Dopo 15 anni confessa: "Ho ucciso io Maurizio Iorio"

Il colpevole sulle cui tracce si è mossa la Squadra Mobile di Rimini, ha confessato e ora si trova in carcere, a Ferrara dove stava già scontando una pena comminata fino al 2018 per altri reati

Sembrava uno di quei delitti da mandare in archivio come insoluti. A quasi 15 anni di distanza dalla morte di Maurizio Iorio, bellariese allora 38enne ucciso con sei coltellate al petto il 20 marzo del 1997, il colpevole sulle cui tracce si è mossa la Squadra Mobile di Rimini, ha confessato e ora si trova in carcere, a Ferrara dove stava già scontando una pena comminata fino al 2018 per altri reati. L'autore del delitto è un nomade bosniaco di 37 anni, Zoran Ahmetovic, 22enne nel 1997.

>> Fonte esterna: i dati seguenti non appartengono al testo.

(* ===== verification/Encode.v ===== *)
(** * A reference encoder, and the round trip with the decoder

    The source has no encoder.  [encode] is the RV32-style layout that the
    decoder's field positions describe, written field by field; [instr_ok] says
    which instructions have an encoding. *)
From S2P Require Import Prelude Word Bin Register Instr Decode.

(** A 32-bit word from its six fields. *)
Definition word_of (opcode rd funct3 rs1 rs2 funct7 : Z) : Z :=
  opcode + rd * 2 ^ 7 + funct3 * 2 ^ 12 + rs1 * 2 ^ 15 + rs2 * 2 ^ 20 + funct7 * 2 ^ 25.

Definition enc_i (opcode rd funct3 rs1 imm : Z) : Z :=
  let v := imm mod 2 ^ 12 in
  word_of opcode rd funct3 rs1 (v mod 2 ^ 5) (v / 2 ^ 5).

Definition enc_s (opcode funct3 rs1 rs2 imm : Z) : Z :=
  let v := imm mod 2 ^ 12 in
  word_of opcode (v mod 2 ^ 5) funct3 rs1 rs2 (v / 2 ^ 5).

Definition enc_b (opcode funct3 rs1 rs2 imm : Z) : Z :=
  let v := imm mod 2 ^ 13 in
  word_of opcode (v mod 2 ^ 5 + (v / 2 ^ 11) mod 2) funct3 rs1 rs2
    ((v / 2 ^ 5) mod 2 ^ 6 + v / 2 ^ 12 * 2 ^ 6).

Definition enc_j (opcode rd imm : Z) : Z :=
  let v := imm mod 2 ^ 21 in
  word_of opcode rd ((v / 2 ^ 12) mod 2 ^ 3) ((v / 2 ^ 15) mod 2 ^ 5)
    ((v / 2) mod 2 ^ 4 * 2 + (v / 2 ^ 11) mod 2)
    ((v / 2 ^ 5) mod 2 ^ 6 + v / 2 ^ 20 * 2 ^ 6).

#[global] Arguments word_of : simpl never.
#[global] Arguments enc_i : simpl never.
#[global] Arguments enc_s : simpl never.
#[global] Arguments enc_b : simpl never.
#[global] Arguments enc_j : simpl never.

Definition r_funct (i : RInstr) : Z * Z :=
  match i with
  | Add => (0, 0) | Sub => (0, 0x20) | Xor => (4, 0) | Or => (6, 0) | And => (7, 0)
  | Sll => (1, 0) | Sra => (5, 0x20) | Slt => (2, 0)
  end.
Definition b_funct (i : BInstr) : Z := match i with Beq => 0 | Bne => 1 | Blt => 4 | Bge => 5 end.
Definition e_funct (i : EInstr) : Z :=
  match i with
  | Fadd => 0 | Fsub => 4 | Fmul => 8 | Fdiv => 0xc | Fsgnj => 0x18 | Fsgnjn => 0x1c
  | Fsgnjx => 0x20
  end.
Definition h_funct (i : HInstr) : Z := match i with Fsqrt => 0x10 | Fhalf => 0x14 | Ffloor => 0x40 end.

Definition encode_f (f : FInstr RegId RegId FRegId FRegId) : Z :=
  match f with
  | FE i rd rs1 rs2 => word_of 0x53 (freg_no rd) 0 (freg_no rs1) (freg_no rs2) (e_funct i)
  | FG i _ _ _ _ => match i with end
  | FH i rd rs1 => word_of 0x53 (freg_no rd) 0 (freg_no rs1) 0 (h_funct i)
  | FK Flt rd rs1 rs2 => word_of 0x53 (reg_no rd) 1 (freg_no rs1) (freg_no rs2) 0x51
  | FX Fitof rd rs1 => word_of 0x53 (freg_no rd) 0 (reg_no rs1) 0 0x26
  | FY Fiszero rd rs1 => word_of 0x53 (reg_no rd) 4 (freg_no rs1) 0 0x51
  | FY Fispos rd rs1 => word_of 0x53 (reg_no rd) 5 (freg_no rs1) 0 0x51
  | FY Fisneg rd rs1 => word_of 0x53 (reg_no rd) 6 (freg_no rs1) 0 0x51
  | FY Fftoi rd rs1 => word_of 0x53 (reg_no rd) 0 (freg_no rs1) 0 0x45
  | FWb Fblt rs1 rs2 imm => enc_b 0x57 1 (freg_no rs1) (freg_no rs2) imm
  | FWb Fbge rs1 rs2 imm => enc_b 0x57 2 (freg_no rs1) (freg_no rs2) imm
  | FV Fbeqz rs1 imm => enc_b 0x57 4 (freg_no rs1) 0 imm
  | FV Fbnez rs1 imm => enc_b 0x57 7 (freg_no rs1) 0 imm
  | Flw rd rs1 imm => enc_i 0x07 (freg_no rd) 0 (reg_no rs1) imm
  | Fsw rs2 rs1 imm => enc_s 0x27 0 (reg_no rs1) (freg_no rs2) imm
  end.

Definition encode (i : DecodedInstr) : Z :=
  match i with
  | InstrR i rd rs1 rs2 =>
      word_of 0x33 (reg_no rd) (r_funct i).1 (reg_no rs1) (reg_no rs2) (r_funct i).2
  | InstrI Addi rd rs1 imm => enc_i 0x13 (reg_no rd) 0 (reg_no rs1) imm
  | InstrI Xori rd rs1 imm => enc_i 0x13 (reg_no rd) 4 (reg_no rs1) imm
  | InstrI Ori rd rs1 imm => enc_i 0x13 (reg_no rd) 6 (reg_no rs1) imm
  | InstrI Andi rd rs1 imm => enc_i 0x13 (reg_no rd) 7 (reg_no rs1) imm
  | InstrI Slli rd rs1 imm => word_of 0x13 (reg_no rd) 1 (reg_no rs1) imm 0
  | InstrI Slti _ _ _ => 0
  | InstrI Lw rd rs1 imm => enc_i 0x03 (reg_no rd) 2 (reg_no rs1) imm
  | InstrI Jalr rd rs1 imm => enc_i 0x67 (reg_no rd) 0 (reg_no rs1) imm
  | InstrS Sw rs1 rs2 imm => enc_s 0x23 2 (reg_no rs1) (reg_no rs2) imm
  | InstrB i rs1 rs2 imm => enc_b 0x63 (b_funct i) (reg_no rs1) (reg_no rs2) imm
  | InstrP i _ _ _ => match i with end
  | InstrJ Jal rd imm => enc_j 0x6f (reg_no rd) imm
  | InstrIO (Inw rd) => word_of 0x0b (reg_no rd) 0 0 0 0
  | InstrIO (Outb rs) => word_of 0x2b 0 0 (reg_no rs) 0 0
  | InstrIO (Finw rd) => word_of 0x0f (freg_no rd) 0 0 0 0
  | InstrF f => encode_f f
  | InstrMisc MiscEnd => 0
  end.

(** ** Well-formed instructions *)

(** A [u32] whose signed value fits in [bits] bits. *)
Definition imm_ok (bits imm : Z) : Prop :=
  u32_ok imm /\ - 2 ^ (bits - 1) <= as_i32 imm < 2 ^ (bits - 1).
(** A branch or jump displacement: even as well. *)
Definition disp_ok (bits imm : Z) : Prop := imm_ok bits imm /\ imm mod 2 = 0.

Definition finstr_ok (f : FInstr RegId RegId FRegId FRegId) : Prop :=
  match f with
  | FE _ rd rs1 rs2 => freg_ok rd /\ freg_ok rs1 /\ freg_ok rs2
  | FG i _ _ _ _ => False
  | FH _ rd rs1 => freg_ok rd /\ freg_ok rs1
  | FK _ rd rs1 rs2 => reg_ok rd /\ freg_ok rs1 /\ freg_ok rs2
  | FX _ rd rs1 => freg_ok rd /\ reg_ok rs1
  | FY _ rd rs1 => reg_ok rd /\ freg_ok rs1
  | FWb _ rs1 rs2 imm => freg_ok rs1 /\ freg_ok rs2 /\ disp_ok 13 imm
  | FV _ rs1 imm => freg_ok rs1 /\ disp_ok 13 imm
  | Flw rd rs1 imm => freg_ok rd /\ reg_ok rs1 /\ imm_ok 12 imm
  | Fsw rs2 rs1 imm => freg_ok rs2 /\ reg_ok rs1 /\ imm_ok 12 imm
  end.
(* ===== verification/Common.v ===== *)
(** * Shared data types ([core_sim/src/common.rs], [breakpoint.rs] and the
    address types of [memory.rs]) *)
From S2P Require Import Prelude Word Ty Register.

(** ** Program counter and addresses *)

Record Pc := mkPc { pc_val : Z }.
Record Addr := mkAddr { addr_val : Z }.

#[export] Instance Pc_eq_dec : EqDecision Pc.
Proof. solve_decision. Defined.
#[export] Instance Addr_eq_dec : EqDecision Addr.
Proof. solve_decision. Defined.
#[export] Instance Addr_countable : Countable Addr.
Proof. apply (inj_countable' addr_val mkAddr). by intros []. Defined.

(** [Pc::incr] is [self.0 += 4] on a [u32]. *)
Definition pc_incr `{Profile} {E} (p : Pc) : outcome E Pc := mkPc <$> add_u32 (pc_val p) 4.
Definition pc_into_addr (p : Pc) : Addr := mkAddr (pc_val p).

(** ** Memory regions *)

Inductive MemoryRegion := DataSection | Heap | Stack.

#[export] Instance MemoryRegion_eq_dec : EqDecision MemoryRegion.
Proof. solve_decision. Defined.

(** ** Spies *)

Record SpyUnit := mkSpyUnit { spy_addr : Z; expire_at : option Z }.

(** A set of the flags [Read] and [Write], seen through [contains]. *)
Record SpyWatchKind := mkWatch { contains_read : bool; contains_write : bool }.

Inductive SpyKind :=
  | SpyMemory (u : SpyUnit)
  | SpyRegisterI (r : RegId)
  | SpyRegisterF (r : FRegId).

Record Spy := mkSpy { spy_watch : SpyWatchKind; spy_target : SpyKind }.

(** [SpyKind::ty] *)
Definition spy_kind_ty (k : SpyKind) : Ty :=
  match k with SpyMemory _ => Unknown | SpyRegisterI i => reg_ty i | SpyRegisterF _ => F32 end.

Inductive SpyWatchResultKind :=
  | SpyRead
  | SpyWrite (before after : TypedU32).

Record SpyResult := mkSpyResult { spied_kind : SpyWatchResultKind; spied_target : SpyKind }.

(** [ShowRegFileKind] of reg_file.rs *)
Inductive ShowRegFileKind := RegFileAll | RegFileI | RegFileF.

(** ** Breakpoints and simulation options *)

Inductive OrdChainKind := Less | Greater.
Inductive OrdOpKind := OpEq | OpWeak | OpStrong.

(** An [f32] is its bit pattern. *)
Inductive BreakPointExpr :=
  | BpInt (x : Z)
  | BpFloat (x : Z)
  | BpReg (r : RegId)
  | BpFReg (r : FRegId)
  | BpMem (a : Addr).

Inductive BreakPointExprTy := BpTyInt | BpTyFloat | BpTyNone.

(** [BreakPointExpr::ty] *)
Definition bp_expr_ty (e : BreakPointExpr) : BreakPointExprTy :=
  match e with
  | BpInt _ | BpReg _ => BpTyInt
  | BpFloat _ | BpFReg _ => BpTyFloat
  | BpMem _ => BpTyNone
  end.

Record OrdChain := mkOrdChain {
  chain_kind : OrdChainKind;
  chain_head : BreakPointExpr;
  chain_tail : list (OrdOpKind * BreakPointExpr)
}.

Inductive BreakPointCond :=
  | CondOrdChain (c : OrdChain)
  | CondNotEq (e1 e2 : BreakPointExpr)
  | CondNeg (c : BreakPointCond)
  | CondConj (cs : list BreakPointCond)
  | CondDisj (cs : list BreakPointCond).

(** [OrdOpKind::str] *)
Definition ord_op_str (op : OrdOpKind) (k : OrdChainKind) : string :=
  match k, op with
  | Less, OpEq => "=="
  | Less, OpWeak => "<="
  | Less, OpStrong => "<"
  | Greater, OpEq => "=="
  | Greater, OpWeak => ">="
  | Greater, OpStrong => ">"
  end.

Record BreakPoint := mkBreakPoint { bp_addr : Addr; bp_cond : option BreakPointCond }.

(** [BreakPoint::new] *)
Definition breakpoint_new (a : Addr) : BreakPoint := mkBreakPoint a None.

Record RunStep := mkRunStep { step : option Z }.
Definition get_step (r : RunStep) : Z := default 1 (step r).

Inductive ExecuteMode :=
  | Run
  | SkipUntil (pc : Addr)
  | RunSteps (r : RunStep).

Record Watchings := mkWatchings {
  watch_reg : list RegId;
  watch_freg : list FRegId;
  watch_memory : list Addr
}.

Record SimulationOption := mkOption {
  do_trace : bool;
  mode : ExecuteMode;
  breakpoints : gmap Addr BreakPoint;
  watchings : Watchings
}.

Definition default_option : SimulationOption := mkOption false Run ∅ (mkWatchings [] [] []).

Section PcFacts.
Context `{Profile}.

Lemma pc_incr_small {E} p : pc_val p + 4 < 2 ^ 32 -> pc_incr (E:=E) p = Ok (mkPc (pc_val p + 4)).
Proof. intros. unfold pc_incr, add_u32. by destruct (Z.ltb_spec (pc_val p + 4) (2 ^ 32)); [|lia]. Qed.
End PcFacts.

Su di lui si era focalizzata l'attenzione degli inquirenti anche grazie alle nuove tecnologie di ricerca, acquisizione, analisi ed elaborazione delle tracce di reato. L'uomo ha confessato domenica pomeriggio e la sua versione è stata "confermata nei minimi particolari” durante l'interrogatorio condotto dal sostituto procuratore, Paolo Gengarelli, titolare dell'indagine ed alla presenza degli investigatori e dal proprio difensore di fiducia.